Deviance is a measure of distance between two probability distributions. In the case of GLMs, (total) deviance is twice the difference in log-likelihood between the full model and the restricted model.
Deviance is a measure of distance between two probability distributions, $f_{\theta_1}$ and $f_{\theta_2}$ defined as:
$$D(\theta_1,\theta_2) = 2E_{\theta_1}\log\frac{f_{\theta_1}(Y)}{f_{\theta_2}(Y)} = 2 \int f_{\theta_1}(y)\log\frac{f_{\theta_1}(y)}{f_{\theta_2}(y)}dy$$
For members of an exponential family,
$$D(\theta_1,\theta_2) = 2[(\theta_1 - \theta_2)\mu_1 - (K(\theta_1) - K(\theta_2))]$$
Where $\mu_1$ is the mean response of $f_{\theta_1}$ and $K(\cdot)$ is the cumulant generating function of $f_{\theta_1}$.

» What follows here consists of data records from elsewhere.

Lemma find_first_None {A} (p : A → bool) l :
  find_first p l = None ↔ ∀ x, x ∈ l → p x = false.
Proof.
  induction l as [|y l IH]; simpl.
  - split; [|done]. intros _ x Hx. by apply not_elem_of_nil in Hx.
  - destruct (p y) eqn:E.
    + split; [done|]. intros H. rewrite H in E; [done|left].
    + rewrite IH. split.
      * intros H x [->|Hx]%elem_of_cons; auto.
      * intros H x Hx. apply H. by right.
Qed.

Lemma find_first_is_Some {A} (p : A → bool) l :
  is_Some (find_first p l) ↔ ∃ x, x ∈ l ∧ p x = true.
Proof.
  split.
  - intros [x Hx]. exists x. by apply find_first_Some.
  - intros (x & Hx & Hp). destruct (find_first p l) eqn:E; [done|].
    rewrite find_first_None in E. rewrite E in Hp; done.
Qed.

Lemma existsb_elem_of {A} (p : A → bool) l :
  existsb p l = true ↔ ∃ x, x ∈ l ∧ p x = true.
Proof.
  rewrite existsb_exists. by setoid_rewrite <-list_elem_of_In.
Qed.

Lemma existsb_false_elem_of {A} (p : A → bool) l :
  existsb p l = false ↔ ∀ x, x ∈ l → p x = false.
Proof.
  rewrite <-not_true_iff_false, existsb_elem_of. split.
  - intros H x Hx. apply not_true_is_false. intros Hp. apply H. eauto.
  - intros H (x & Hx & Hp). rewrite H in Hp; done.
Qed.

Lemma forallb_elem_of {A} (p : A → bool) l :
  forallb p l = true ↔ ∀ x, x ∈ l → p x = true.
Proof.
  rewrite forallb_forall. by setoid_rewrite list_elem_of_In.
Qed.

(** Number the elements of a list from [0]: [iter().enumerate()]. *)
Definition enumerate {A} (l : list A) : list (nat * A) :=
  imap (λ i x, (i, x)) l.

Lemma elem_of_enumerate {A} (l : list A) i x :
  (i, x) ∈ enumerate l ↔ l !! i = Some x.
Proof.
  unfold enumerate. rewrite elem_of_lookup_imap. split.
  - intros (j & y & [= -> ->] & ?). done.
  - intros ?. eauto.
Qed.

(** Keeping some entries of a numbered list, each under its own number. *)
Lemma NoDup_omap_imap {A B} (f : nat * A → option B) (key : B → nat) (l : list A) :
  (∀ i x y, f (i, x) = Some y → key y = i) →
  NoDup (key <$> omap f (enumerate l)).
Proof.
  intros Hkey. unfold enumerate.
  assert (∀ n, NoDup (key <$> omap f (imap (λ i x, (n + i, x)) l)) ∧
               ∀ y, y ∈ omap f (imap (λ i x, (n + i, x)) l) → n ≤ key y) as H;
    [|apply (H 0)].
  induction l as [|x l IH]; intros n; [split; [constructor|by intros ? ?%not_elem_of_nil]|].
  cbn [imap omap list_omap].
  rewrite (imap_ext _ (λ i x, (S n + i, x))) by (intros; f_equal/=; lia).
  destruct (IH (S n)) as [Hnd Hge].
  destruct (f (n + 0, x)) as [y|] eqn:E.
  - apply Hkey in E as Ek. split.
    + cbn. constructor; [|done].
      intros (z & Hz & Hin%Hge)%list_elem_of_fmap. lia.
    + intros z [->|Hz%Hge]%elem_of_cons; lia.
  - split; [done|]. intros z Hz%Hge. lia.
Qed.

(** [find_map]: the first result there is. *)
Fixpoint find_map {A B} (f : A → option B) (l : list A) : option B :=
  match l with
  | [] => None
  | x :: l => match f x with Some y => Some y | None => find_map f l end
  end.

Strictly speaking deviance is not a proper distance metric because $D(\theta_1,\theta_2) \ne D(\theta_2,\theta_2)$. Nevertheless it measures how close two distributions are.

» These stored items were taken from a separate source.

Lemma strip_suffix_Some p s r : strip_suffix p s = Some r ↔ s = r ++ p.
Proof.
  unfold strip_suffix. rewrite fmap_Some. split.
  - intros (x & Hx & ->). apply strip_prefix_Some in Hx.
    rewrite <-(reverse_involutive s), Hx, reverse_app, reverse_involutive. done.
  - intros ->. exists (reverse r). rewrite reverse_app, reverse_involutive.
    split; [apply strip_prefix_app|done].
Qed.

Lemma ends_with_spec p s : ends_with p s = true ↔ ∃ r, s = r ++ p.
Proof.
  unfold ends_with. rewrite bool_decide_eq_true. split.
  - intros [r Hr]. exists r. by apply strip_suffix_Some.
  - intros [r ->]. exists r. by apply strip_suffix_Some.
Qed.

Lemma ends_with_app p r : ends_with p (r ++ p) = true.
Proof. apply ends_with_spec. eauto. Qed.

(** ** Lemmas: searching and splitting *)

Lemma split_once_Some c s l r :
  split_once c s = Some (l, r) ↔ s = l ++ c :: r ∧ c ∉ l.
Proof.
  revert l r. induction s as [|b s IH]; intros l r; simpl.
  - split; [done|]. intros [H _]. by destruct l.
  - case_decide as E.
    + subst. split.
      * intros [= <- <-]. split; [done|apply not_elem_of_nil].
      * intros [H Hn]. destruct l as [|x l]; simplify_eq/=; [done|].
        destruct Hn. left.
    + destruct (split_once c s) as [[l' r']|] eqn:E'; split.
      * intros [= <- <-]. destruct (proj1 (IH l' r') eq_refl) as [-> Hn].
        split; [done|]. by rewrite not_elem_of_cons.
      * intros [H Hl]. destruct l as [|x l]; simplify_eq/=.
        apply not_elem_of_cons in Hl as [_ Hl].
        assert (Some (l', r') = Some (l, r)) as [= -> ->]; [by apply IH|done].
      * done.
      * intros [H Hl]. destruct l as [|x l]; simplify_eq/=.
        apply not_elem_of_cons in Hl as [_ Hl].
        assert (None = Some (l, r)); [by apply IH|done].
Qed.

Note that $\frac{D(\theta_1,\theta_2)}{2}$ is also called the Kullback-Leibler distance or "mutual information".
In the case of GLMs, (total) deviance is twice the difference in the log-likelihood between the full model and the model under consideration.
$$D(y,\mu) = 2[\log(f_y(y)) - \log(f_\mu(y))]$$
where $f_y(y)$ is the full (or saturated) model.